■ **EXERCISE OBJECTIVE**: Report only how many lines in the listing below contain the string "unfold".

■ **THE INPUT**:
(** X12.  The badges of a rendered row are the badges of the non-empty
    themes of its record, each with the theme stripped of its number, and
    nothing else: [groupConferencesByName] does not copy [flagship], so
    the flagship badge, which [createConferenceRow] makes for a record
    with [flagship], is never in the list. *)
Theorem renderConferenceRows_badges (Date_parse : jsstring -> Date)
    (now : Date) (this : ConferenceCalendar) :
  (filteredConferences this <> [] ->
   map row_badges (renderConferenceRows Date_parse now this).1
   = map (fun conf =>
            map theme_badge
                (List.filter truthy_string (effective_themes conf)))
         (filteredConferences this)) /\
  (forall conf,
      flagship conf = Some true ->
      row_badges (createConferenceRow Date_parse now this conf).1
      = map theme_badge (List.filter truthy_string (effective_themes conf))
        ++ [Element (js "span") (js "badge badge-flagship") [] [] []
                    [Text (js "Flagship")]]).
Proof.
  assert (Hbadges : forall conf,
    flat_map (fun theme =>
                match theme with
                | Some (c :: t) =>
                    [Element (js "span") (js "badge badge-theme") [] [] []
                             (textContent_set
                                (Some (stripThemePrefix (c :: t))))]
                | _ => []
                end)
             (confThemes conf)
    = map theme_badge (List.filter truthy_string (effective_themes conf))).
  { intros conf. unfold confThemes, effective_themes.
    destruct (themes conf) as [ts|].
    - induction ts as [|[|c t] ts IH]; [reflexivity|exact IH|].
      cbn [map flat_map List.filter truthy_string app]. rewrite <- IH.
      reflexivity.
    - destruct (theme conf) as [[|c t]|]; reflexivity. }
  split.
  - intros Hne. rewrite (renderConferenceRows_map _ _ _ Hne), map_map.
    apply map_ext. intros conf. unfold createConferenceRow.
    cbn [fst row_badges childNodes_of with_flagship flagship].
    rewrite app_nil_r. exact (Hbadges (with_flagship None conf)).
  - intros conf Hflag. unfold createConferenceRow.
    cbn [fst row_badges childNodes_of]. rewrite Hflag, Hbadges.
    reflexivity.
Qed.

(** X13.  A rendered row has one column per month of the window, marked
    as the current month exactly where the header of that month is, and
    the column of a month holds one marker per entry of the bucket of
    that month. *)
Theorem renderConferenceRows_columns (Date_parse : jsstring -> Date)
    (now : Date) (this : ConferenceCalendar) :
  filteredConferences this <> [] ->
  map (fun row => map highlighted (row_columns row))
      (renderConferenceRows Date_parse now this).1
  = map (fun _ => map highlighted (renderMonthHeaders now this))
        (filteredConferences this) /\
  map (fun row => map (fun column => length (childNodes_of column))
                      (row_columns row))
      (renderConferenceRows Date_parse now this).1
  = map (fun conf =>
           map (fun slot =>
                  length (getDeadlinesInMonth Date_parse conf slot))
               (months this))
        (filteredConferences this).
Proof.
  intros Hne. rewrite (renderConferenceRows_map _ _ _ Hne), !map_map.
  split; apply map_ext; intros conf;
    rewrite (proj1 (createConferenceRow_timeline Date_parse now this _)),
            map_map.
  - unfold renderMonthHeaders. rewrite map_map. apply map_ext. intros slot.
    unfold month_column. cbn [fst]. rewrite !highlighted_element.
    reflexivity.
  - apply map_ext. intros slot. unfold month_column.
    cbn [fst childNodes_of]. rewrite !length_map.
    unfold getDeadlinesInMonth. reflexivity.
Qed.

(** ** Loading *)

Lemma loadData_feed (first second : Fetched) (page : Page) :
  loadData first second page
  = match feed_of first second with
    | Some data => loadData_from (JsonValue data) page
    | None => Abrupt (log Error_loading page)
    end.
Proof.
  destruct first as [|[|] [| |data]]; try reflexivity;
    destruct second as [|ok [| |data']]; reflexivity.
Qed.

(** X14.  What [init] does depends on the two fetches only through the
    feed that is read: the second file is fetched only when the first
    response is not ok, and then its body is loaded whatever its own
    status is; a rejected first fetch is not followed by a second one. *)
Theorem init_feed (toLowerCase : jsstring -> jsstring)
    (Date_parse : jsstring -> Date) (first second first' second' : Fetched)
    (now : Date) (page : Page) :
  feed_of first second = feed_of first' second' ->
  init toLowerCase Date_parse first second now page
  = init toLowerCase Date_parse first' second' now page.
Proof.
  intros Hfeed. unfold init. rewrite !loadData_feed, Hfeed. reflexivity.
Qed.

Lemma init_feed_witness :
  init ascii_toLowerCase (Date_parse_iso false)
       (Response false NotJson) (Response false (JsonValue feed))
       (LocalDate 2025 10 15) (constructed blank_page)
  = init ascii_toLowerCase (Date_parse_iso false)
         (Response true (JsonValue feed)) NetworkError
         (LocalDate 2025 10 15) (constructed blank_page).
Proof.
  apply init_feed. reflexivity.
Defined.

Section PageProperties.

Variable toLowerCase : jsstring -> jsstring.
Variable Date_parse : jsstring -> Date.

Lemma dispatch_not_listening (page : Page) (at_event : Date * Event) :
  listening page = false ->
  listening (dispatch toLowerCase Date_parse page at_event) = false /\
  controller (dispatch toLowerCase Date_parse page at_event)
  = controller page /\
  conferencesList (dispatch toLowerCase Date_parse page at_event)
  = conferencesList page /\
  monthsHeader (dispatch toLowerCase Date_parse page at_event)
  = monthsHeader page /\
  console (dispatch toLowerCase Date_parse page at_event) = console page.
Proof.
  intros Hoff. destruct at_event as [now [| |i|value]]; cbn [dispatch];
    rewrite ?Hoff; auto.
  destruct (bool_decide _); [|auto].
  cbn [with_checkboxes listening]. rewrite Hoff. cbn. auto.
Qed.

■ **ANSWER AREA**: 8